George Osborne under fire over 0.3% drop in GDP

George Osborne 480

Politicians and economists have lined up to attack chancellor George Osborne after Office for National Statistics data showed the UK economy shrunk by 0.3 per cent in Q4 2012.

UK gross domestic product had grown 0.9 per cent in Q3 2012 after a boost from the Olympics but concerns are now growing that the country may plunge into a triple dip recession with negative growth in Q1 2013.

Shadow chancellor Ed Balls attacked Osborne and prime minister David Cameron of “dangerous complacency”.

He says: “Today is the moment when David Cameron and George Osborne’s complacency is completely exposed. These deeply disappointing figures expose just how dangerously complacent the prime minister was when he said last autumn that the ‘good news will keep coming’.  

“Cameron and Osborne have been asleep at the wheel. They’ve spent the last six months obsessing about a referendum in five years’ time, not focusing on the problems in our economy today.”

National Institute of Economic and Social Research director Jonathan Portes also hit out at Osborne’s spending plans.

He says: “The main issue is not whether there is a double or triple dip recession but the trend of no growth over the last two years.

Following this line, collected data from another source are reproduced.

(** The components of the rendering of names are those names. *)
Lemma comps_render cs : Forall plain cs -> comps (render true cs) = cs.
Proof.
  intros H. unfold comps, render.
  change (is_abs (slash :: join $"/" cs)) with true.
  change (split slash (slash :: join $"/" cs)) with ([] :: split slash (join $"/" cs)).
  change (clean_stack true [] ([] :: split slash (join $"/" cs)))
    with (clean_stack true [] (split slash (join $"/" cs))).
  destruct cs as [|c cs]; [done|].
  change $"/" with [slash]. rewrite split_join; [|done|].
  - by rewrite clean_stack_plain, app_nil_r, reverse_involutive.
  - eapply Forall_impl; [exact H|]. by intros ? (_ & _ & _ & ?).
Qed.
Lemma render_inj cs ds :
  Forall plain cs -> Forall plain ds -> render true cs = render true ds -> cs = ds.
Proof. intros Hc Hd H. by rewrite <- (comps_render cs), H, comps_render. Qed.
Lemma clean_abs p : is_abs p = true -> clean p = render true (comps p).
Proof. intros H. unfold clean. rewrite H. by apply is_abs_true in H as [q ->]. Qed.
Lemma clean_abs_idem p : is_abs p = true -> clean (clean p) = clean p.
Proof.
  intros H. rewrite (clean_abs p H).
  rewrite clean_abs, comps_render by (done || by apply comps_abs_plain). done.
Qed.
Lemma comps_join root sub :
  is_abs root = true ->
  comps (path_join root sub)
  = reverse (clean_stack true (reverse (comps root)) (split slash sub)).
Proof.
  intros H. unfold path_join.
  pose proof H as [q ->]%is_abs_true. cbn [is_empty negb].
  rewrite clean_abs by done. rewrite comps_render by (by apply comps_abs_plain).
  unfold comps. change (is_abs ((slash :: q) ++ slash :: sub)) with true.
  rewrite H, split_app_any, clean_stack_app, reverse_involutive. done.
Qed.
Lemma path_join_abs root sub :
  is_abs root = true ->
  is_abs (path_join root sub) = true /\
  path_join root sub = render true (comps (path_join root sub)).
Proof.
  intros H. pose proof H as [q ->]%is_abs_true. unfold path_join. cbn [is_empty negb].
  rewrite clean_abs by done. split; [done|].
  by rewrite comps_render by (by apply comps_abs_plain).
Qed.

Lemma strip_common_spec b t b' t' :
  strip_common b t = (b', t') ->
  exists k, b = k ++ b' /\ t = k ++ t' /\
            (b' = [] \/ t' = [] \/ exists x y bs ts, b' = x :: bs /\ t' = y :: ts /\ x <> y).
Proof.
  revert t; induction b as [|x b IH]; intros [|y t]; simpl.
  - intros [= <- <-]. exists []. auto.
  - intros [= <- <-]. exists []. auto.
  - intros [= <- <-]. exists []. auto.
  - destruct (seqb_spec x y) as [->|Hxy].
    + intros (k & -> & -> & Hk)%IH. exists (y :: k). auto.
    + intros [= <- <-]. exists []. split_and!; [done..|]. right; right. eauto 10.
Qed.
Lemma strip_common_prefix b t : strip_common b (b ++ t) = ([], t).
Proof. induction b as [|x b IH]; simpl; [by destruct t | by rewrite seqb_refl]. Qed.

“It’s a combination of poor fiscal and financial policy from the Government and huge policy mistakes by EU Governments. Both have implemented bad policy and the interaction between the UK and EU is doing much of the damage.”

Osborne, who has spent the last two days at the World Economic Forum in Davos, told Sky News the figures were a reminder of the “difficult” economic situation caused by recession in the Eurozone and debt built up over many years.

He said: “Now we can either run away from those problems or we can confront them and I’m determined to confront them so we can go on creating jobs for the people of this country.”

Deputy prime minister Nick Clegg also admitted today that he regrets cutting capital expenditure so much. Labour seized on the remarks as the first admission of “serious mistakes”.

Yesterday International Monetary Fund chief economist Oliver Blanchard said the March Budget should be used to “take stock” of spending plans and end austerity.